Dataset records:
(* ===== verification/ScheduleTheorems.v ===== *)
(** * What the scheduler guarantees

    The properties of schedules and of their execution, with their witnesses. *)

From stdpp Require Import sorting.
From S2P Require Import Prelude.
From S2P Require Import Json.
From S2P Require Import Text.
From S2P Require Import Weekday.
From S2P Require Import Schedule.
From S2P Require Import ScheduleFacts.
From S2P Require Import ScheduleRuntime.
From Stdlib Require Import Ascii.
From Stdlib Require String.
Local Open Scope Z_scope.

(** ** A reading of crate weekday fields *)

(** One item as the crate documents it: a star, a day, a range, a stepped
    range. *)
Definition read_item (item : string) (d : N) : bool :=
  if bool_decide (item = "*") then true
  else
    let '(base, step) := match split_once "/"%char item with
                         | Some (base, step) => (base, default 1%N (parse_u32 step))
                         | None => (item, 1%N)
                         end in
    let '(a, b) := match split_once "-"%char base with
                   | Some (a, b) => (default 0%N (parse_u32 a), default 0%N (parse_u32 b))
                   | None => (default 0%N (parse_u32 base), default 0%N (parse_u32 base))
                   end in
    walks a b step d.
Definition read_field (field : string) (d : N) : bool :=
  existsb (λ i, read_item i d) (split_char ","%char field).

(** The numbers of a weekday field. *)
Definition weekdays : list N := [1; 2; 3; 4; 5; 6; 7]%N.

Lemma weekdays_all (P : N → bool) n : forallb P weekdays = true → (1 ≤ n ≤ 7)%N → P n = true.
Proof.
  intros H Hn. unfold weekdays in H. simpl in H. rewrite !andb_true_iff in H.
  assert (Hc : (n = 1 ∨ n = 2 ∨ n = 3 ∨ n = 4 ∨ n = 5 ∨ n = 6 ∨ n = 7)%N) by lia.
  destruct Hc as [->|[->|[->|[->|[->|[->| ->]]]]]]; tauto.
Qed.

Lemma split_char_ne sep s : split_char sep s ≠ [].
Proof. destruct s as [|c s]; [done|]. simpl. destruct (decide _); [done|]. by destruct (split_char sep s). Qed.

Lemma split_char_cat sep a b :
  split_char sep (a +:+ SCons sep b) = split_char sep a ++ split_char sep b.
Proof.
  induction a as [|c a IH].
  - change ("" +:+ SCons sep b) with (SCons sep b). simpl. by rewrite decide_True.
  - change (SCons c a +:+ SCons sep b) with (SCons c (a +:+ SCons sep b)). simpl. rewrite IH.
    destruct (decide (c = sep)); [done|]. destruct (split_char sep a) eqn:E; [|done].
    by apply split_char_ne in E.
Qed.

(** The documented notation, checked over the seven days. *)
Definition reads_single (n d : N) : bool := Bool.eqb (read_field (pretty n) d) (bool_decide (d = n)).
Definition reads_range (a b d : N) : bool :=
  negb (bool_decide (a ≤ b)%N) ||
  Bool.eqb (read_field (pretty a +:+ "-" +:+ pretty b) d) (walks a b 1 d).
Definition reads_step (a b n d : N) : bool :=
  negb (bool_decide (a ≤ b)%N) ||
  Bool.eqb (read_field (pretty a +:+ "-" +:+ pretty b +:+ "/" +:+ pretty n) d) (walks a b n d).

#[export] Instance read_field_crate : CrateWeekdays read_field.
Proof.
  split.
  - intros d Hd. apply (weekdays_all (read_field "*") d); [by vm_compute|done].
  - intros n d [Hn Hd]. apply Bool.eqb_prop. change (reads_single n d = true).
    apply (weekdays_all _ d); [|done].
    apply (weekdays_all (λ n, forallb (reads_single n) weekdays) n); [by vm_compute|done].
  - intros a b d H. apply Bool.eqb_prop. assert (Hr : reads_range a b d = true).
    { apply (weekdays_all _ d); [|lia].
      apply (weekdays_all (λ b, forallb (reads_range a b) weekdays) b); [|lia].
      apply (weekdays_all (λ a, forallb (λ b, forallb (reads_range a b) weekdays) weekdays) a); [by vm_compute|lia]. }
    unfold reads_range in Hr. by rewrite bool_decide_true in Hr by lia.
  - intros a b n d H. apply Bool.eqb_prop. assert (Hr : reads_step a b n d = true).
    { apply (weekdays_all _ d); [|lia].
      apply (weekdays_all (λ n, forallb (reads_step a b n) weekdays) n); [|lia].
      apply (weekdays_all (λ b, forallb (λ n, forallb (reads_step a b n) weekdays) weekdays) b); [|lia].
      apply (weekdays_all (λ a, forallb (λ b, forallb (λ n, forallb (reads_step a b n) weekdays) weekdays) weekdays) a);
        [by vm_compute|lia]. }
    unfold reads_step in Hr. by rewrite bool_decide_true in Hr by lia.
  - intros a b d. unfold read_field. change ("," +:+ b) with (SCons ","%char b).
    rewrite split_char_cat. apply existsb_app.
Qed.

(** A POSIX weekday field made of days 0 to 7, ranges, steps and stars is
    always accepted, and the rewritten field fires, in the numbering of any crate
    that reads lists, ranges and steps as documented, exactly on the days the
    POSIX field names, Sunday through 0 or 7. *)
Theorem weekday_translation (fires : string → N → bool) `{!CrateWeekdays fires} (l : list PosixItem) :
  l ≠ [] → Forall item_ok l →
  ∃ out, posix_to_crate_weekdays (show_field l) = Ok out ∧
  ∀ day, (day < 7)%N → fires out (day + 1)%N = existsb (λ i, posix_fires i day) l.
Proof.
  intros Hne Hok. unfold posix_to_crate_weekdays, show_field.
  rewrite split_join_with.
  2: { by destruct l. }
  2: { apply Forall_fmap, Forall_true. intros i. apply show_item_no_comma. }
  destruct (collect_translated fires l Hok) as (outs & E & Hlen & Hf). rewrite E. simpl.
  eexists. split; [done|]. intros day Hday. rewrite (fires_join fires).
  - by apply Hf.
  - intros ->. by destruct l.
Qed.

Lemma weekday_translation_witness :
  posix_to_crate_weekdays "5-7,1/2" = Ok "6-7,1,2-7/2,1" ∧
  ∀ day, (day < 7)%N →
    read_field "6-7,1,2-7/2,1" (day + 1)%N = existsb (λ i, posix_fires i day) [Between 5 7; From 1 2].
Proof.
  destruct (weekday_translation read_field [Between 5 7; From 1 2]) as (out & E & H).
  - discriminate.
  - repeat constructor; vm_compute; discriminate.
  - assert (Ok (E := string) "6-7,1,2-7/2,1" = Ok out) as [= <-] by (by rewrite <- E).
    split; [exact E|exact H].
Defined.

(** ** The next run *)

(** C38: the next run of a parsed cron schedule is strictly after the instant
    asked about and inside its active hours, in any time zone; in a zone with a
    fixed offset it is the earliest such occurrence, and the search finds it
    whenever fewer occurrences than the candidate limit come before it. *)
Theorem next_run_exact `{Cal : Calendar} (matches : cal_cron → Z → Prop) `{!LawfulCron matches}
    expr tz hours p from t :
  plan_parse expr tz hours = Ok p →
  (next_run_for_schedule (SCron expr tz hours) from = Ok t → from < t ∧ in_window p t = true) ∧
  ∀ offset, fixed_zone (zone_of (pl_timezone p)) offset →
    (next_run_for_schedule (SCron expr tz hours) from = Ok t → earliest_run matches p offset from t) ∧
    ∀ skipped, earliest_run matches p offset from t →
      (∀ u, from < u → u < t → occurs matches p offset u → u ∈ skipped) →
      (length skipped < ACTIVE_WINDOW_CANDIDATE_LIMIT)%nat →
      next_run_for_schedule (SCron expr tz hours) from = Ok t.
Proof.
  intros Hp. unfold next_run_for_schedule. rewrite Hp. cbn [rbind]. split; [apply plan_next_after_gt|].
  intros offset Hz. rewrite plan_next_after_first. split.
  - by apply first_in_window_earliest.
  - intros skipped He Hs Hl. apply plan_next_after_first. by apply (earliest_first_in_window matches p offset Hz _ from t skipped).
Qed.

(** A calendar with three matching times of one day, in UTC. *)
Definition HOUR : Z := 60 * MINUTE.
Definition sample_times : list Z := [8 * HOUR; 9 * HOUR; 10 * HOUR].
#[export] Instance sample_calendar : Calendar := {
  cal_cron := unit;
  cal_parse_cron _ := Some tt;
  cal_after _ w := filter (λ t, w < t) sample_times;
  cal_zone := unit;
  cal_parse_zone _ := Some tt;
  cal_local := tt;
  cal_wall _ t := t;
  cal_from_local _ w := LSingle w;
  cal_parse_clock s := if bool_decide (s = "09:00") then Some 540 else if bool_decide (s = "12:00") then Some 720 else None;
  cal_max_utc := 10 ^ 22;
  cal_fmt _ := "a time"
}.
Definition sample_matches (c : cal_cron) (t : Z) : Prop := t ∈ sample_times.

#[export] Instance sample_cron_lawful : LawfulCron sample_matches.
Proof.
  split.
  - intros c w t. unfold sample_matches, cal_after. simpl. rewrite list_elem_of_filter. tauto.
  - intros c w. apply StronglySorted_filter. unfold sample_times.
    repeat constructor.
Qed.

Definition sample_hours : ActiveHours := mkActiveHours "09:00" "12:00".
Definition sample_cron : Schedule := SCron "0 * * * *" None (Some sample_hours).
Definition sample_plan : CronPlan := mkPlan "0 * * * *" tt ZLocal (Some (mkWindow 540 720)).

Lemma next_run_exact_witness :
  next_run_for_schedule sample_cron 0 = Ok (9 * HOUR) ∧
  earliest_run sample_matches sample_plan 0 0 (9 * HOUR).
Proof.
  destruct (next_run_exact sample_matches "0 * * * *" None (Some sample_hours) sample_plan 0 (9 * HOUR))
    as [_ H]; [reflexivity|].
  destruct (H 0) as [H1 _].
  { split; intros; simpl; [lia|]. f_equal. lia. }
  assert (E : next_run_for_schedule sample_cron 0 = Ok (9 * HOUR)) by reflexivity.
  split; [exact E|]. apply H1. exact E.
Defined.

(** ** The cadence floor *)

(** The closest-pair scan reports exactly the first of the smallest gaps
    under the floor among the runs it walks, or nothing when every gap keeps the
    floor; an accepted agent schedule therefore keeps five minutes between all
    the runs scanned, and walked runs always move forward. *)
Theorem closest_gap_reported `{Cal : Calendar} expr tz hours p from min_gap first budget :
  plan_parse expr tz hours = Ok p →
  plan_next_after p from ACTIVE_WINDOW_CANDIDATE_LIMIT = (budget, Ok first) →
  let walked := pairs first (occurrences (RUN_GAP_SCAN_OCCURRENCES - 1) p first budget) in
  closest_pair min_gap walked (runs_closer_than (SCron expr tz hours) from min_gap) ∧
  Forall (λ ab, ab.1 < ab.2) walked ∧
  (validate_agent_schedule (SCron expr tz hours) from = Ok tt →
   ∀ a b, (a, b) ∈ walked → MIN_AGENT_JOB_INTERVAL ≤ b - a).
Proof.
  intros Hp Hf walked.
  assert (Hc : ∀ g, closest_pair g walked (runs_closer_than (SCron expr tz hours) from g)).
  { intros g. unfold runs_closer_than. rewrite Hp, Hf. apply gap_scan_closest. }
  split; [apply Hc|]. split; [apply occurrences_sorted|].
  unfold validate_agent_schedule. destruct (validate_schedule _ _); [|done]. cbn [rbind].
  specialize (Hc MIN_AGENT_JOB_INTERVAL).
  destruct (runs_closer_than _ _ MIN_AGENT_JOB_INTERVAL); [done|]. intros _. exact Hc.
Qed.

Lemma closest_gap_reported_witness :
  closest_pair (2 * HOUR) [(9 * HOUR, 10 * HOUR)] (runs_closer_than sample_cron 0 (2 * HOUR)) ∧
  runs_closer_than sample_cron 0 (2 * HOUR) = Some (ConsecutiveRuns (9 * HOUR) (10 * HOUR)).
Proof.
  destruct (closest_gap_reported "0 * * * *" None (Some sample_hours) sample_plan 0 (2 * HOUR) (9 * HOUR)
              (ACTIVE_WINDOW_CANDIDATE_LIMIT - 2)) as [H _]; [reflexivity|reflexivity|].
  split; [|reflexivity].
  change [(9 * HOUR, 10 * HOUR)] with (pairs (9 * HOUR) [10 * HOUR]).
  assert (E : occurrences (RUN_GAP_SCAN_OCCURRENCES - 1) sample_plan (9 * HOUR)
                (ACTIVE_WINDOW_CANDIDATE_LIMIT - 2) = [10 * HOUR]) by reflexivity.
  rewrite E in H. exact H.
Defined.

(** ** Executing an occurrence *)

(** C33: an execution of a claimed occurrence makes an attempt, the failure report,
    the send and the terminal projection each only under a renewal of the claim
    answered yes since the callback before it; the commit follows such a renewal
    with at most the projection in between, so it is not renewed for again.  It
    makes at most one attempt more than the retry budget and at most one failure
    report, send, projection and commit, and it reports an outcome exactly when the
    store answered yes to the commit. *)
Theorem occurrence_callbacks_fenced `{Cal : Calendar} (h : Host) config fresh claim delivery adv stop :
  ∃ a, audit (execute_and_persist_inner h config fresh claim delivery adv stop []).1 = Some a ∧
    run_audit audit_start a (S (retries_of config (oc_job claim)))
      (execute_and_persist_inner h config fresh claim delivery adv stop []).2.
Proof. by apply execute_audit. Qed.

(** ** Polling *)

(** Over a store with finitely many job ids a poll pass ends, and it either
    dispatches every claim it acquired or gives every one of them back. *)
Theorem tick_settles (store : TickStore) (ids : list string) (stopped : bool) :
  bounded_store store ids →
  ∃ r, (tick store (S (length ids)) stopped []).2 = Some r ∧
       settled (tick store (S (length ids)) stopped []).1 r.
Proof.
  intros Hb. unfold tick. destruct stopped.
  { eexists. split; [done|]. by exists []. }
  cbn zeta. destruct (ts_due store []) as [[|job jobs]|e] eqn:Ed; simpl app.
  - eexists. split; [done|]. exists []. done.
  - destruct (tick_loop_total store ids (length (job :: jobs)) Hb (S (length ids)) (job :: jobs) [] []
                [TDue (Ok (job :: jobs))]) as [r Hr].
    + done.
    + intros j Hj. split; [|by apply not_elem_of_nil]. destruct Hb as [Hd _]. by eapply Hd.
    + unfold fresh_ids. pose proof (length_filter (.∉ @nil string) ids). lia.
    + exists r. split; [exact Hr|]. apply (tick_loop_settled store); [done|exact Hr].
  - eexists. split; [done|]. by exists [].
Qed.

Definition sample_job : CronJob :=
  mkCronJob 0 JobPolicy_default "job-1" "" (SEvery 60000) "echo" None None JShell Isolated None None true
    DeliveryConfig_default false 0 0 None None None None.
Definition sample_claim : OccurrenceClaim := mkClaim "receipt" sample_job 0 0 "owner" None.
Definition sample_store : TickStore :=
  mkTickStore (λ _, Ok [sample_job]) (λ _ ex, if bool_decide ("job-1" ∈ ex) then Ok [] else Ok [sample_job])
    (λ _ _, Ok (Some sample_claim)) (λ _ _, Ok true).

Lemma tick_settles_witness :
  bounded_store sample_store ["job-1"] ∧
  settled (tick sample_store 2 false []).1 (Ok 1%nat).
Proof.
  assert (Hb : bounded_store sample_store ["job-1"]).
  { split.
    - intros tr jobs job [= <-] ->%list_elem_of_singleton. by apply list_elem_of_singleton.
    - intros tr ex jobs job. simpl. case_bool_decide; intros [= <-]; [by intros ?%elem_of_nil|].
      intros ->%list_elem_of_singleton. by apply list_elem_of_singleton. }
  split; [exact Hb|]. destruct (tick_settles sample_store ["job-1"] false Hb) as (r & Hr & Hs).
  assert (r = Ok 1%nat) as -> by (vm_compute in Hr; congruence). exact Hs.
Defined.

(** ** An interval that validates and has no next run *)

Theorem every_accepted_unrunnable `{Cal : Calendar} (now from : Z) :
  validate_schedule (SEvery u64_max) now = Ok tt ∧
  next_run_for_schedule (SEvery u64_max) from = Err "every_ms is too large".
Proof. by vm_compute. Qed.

--

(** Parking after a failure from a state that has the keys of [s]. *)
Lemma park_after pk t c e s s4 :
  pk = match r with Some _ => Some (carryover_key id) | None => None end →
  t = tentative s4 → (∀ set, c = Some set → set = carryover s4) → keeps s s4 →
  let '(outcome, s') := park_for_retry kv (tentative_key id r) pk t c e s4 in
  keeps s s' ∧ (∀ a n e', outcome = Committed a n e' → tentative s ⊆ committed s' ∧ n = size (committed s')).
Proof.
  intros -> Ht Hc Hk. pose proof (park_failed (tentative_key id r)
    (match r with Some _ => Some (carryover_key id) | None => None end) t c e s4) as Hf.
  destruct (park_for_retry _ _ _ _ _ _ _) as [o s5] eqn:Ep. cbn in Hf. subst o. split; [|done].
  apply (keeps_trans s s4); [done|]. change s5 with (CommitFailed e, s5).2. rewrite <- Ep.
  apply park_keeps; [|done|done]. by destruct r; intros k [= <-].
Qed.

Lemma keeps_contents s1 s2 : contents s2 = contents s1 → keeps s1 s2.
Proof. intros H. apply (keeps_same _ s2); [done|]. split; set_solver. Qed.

What to work on:
In the records above, some lines hold the word "Lemma"; copy each such line.

Response to this exercise:
Lemma weekdays_all (P : N → bool) n : forallb P weekdays = true → (1 ≤ n ≤ 7)%N → P n = true.
Lemma split_char_ne sep s : split_char sep s ≠ [].
Lemma split_char_cat sep a b :
Lemma weekday_translation_witness :
Lemma next_run_exact_witness :
Lemma closest_gap_reported_witness :
Lemma tick_settles_witness :
Lemma park_after pk t c e s s4 :
Lemma keeps_contents s1 s2 : contents s2 = contents s1 → keeps s1 s2.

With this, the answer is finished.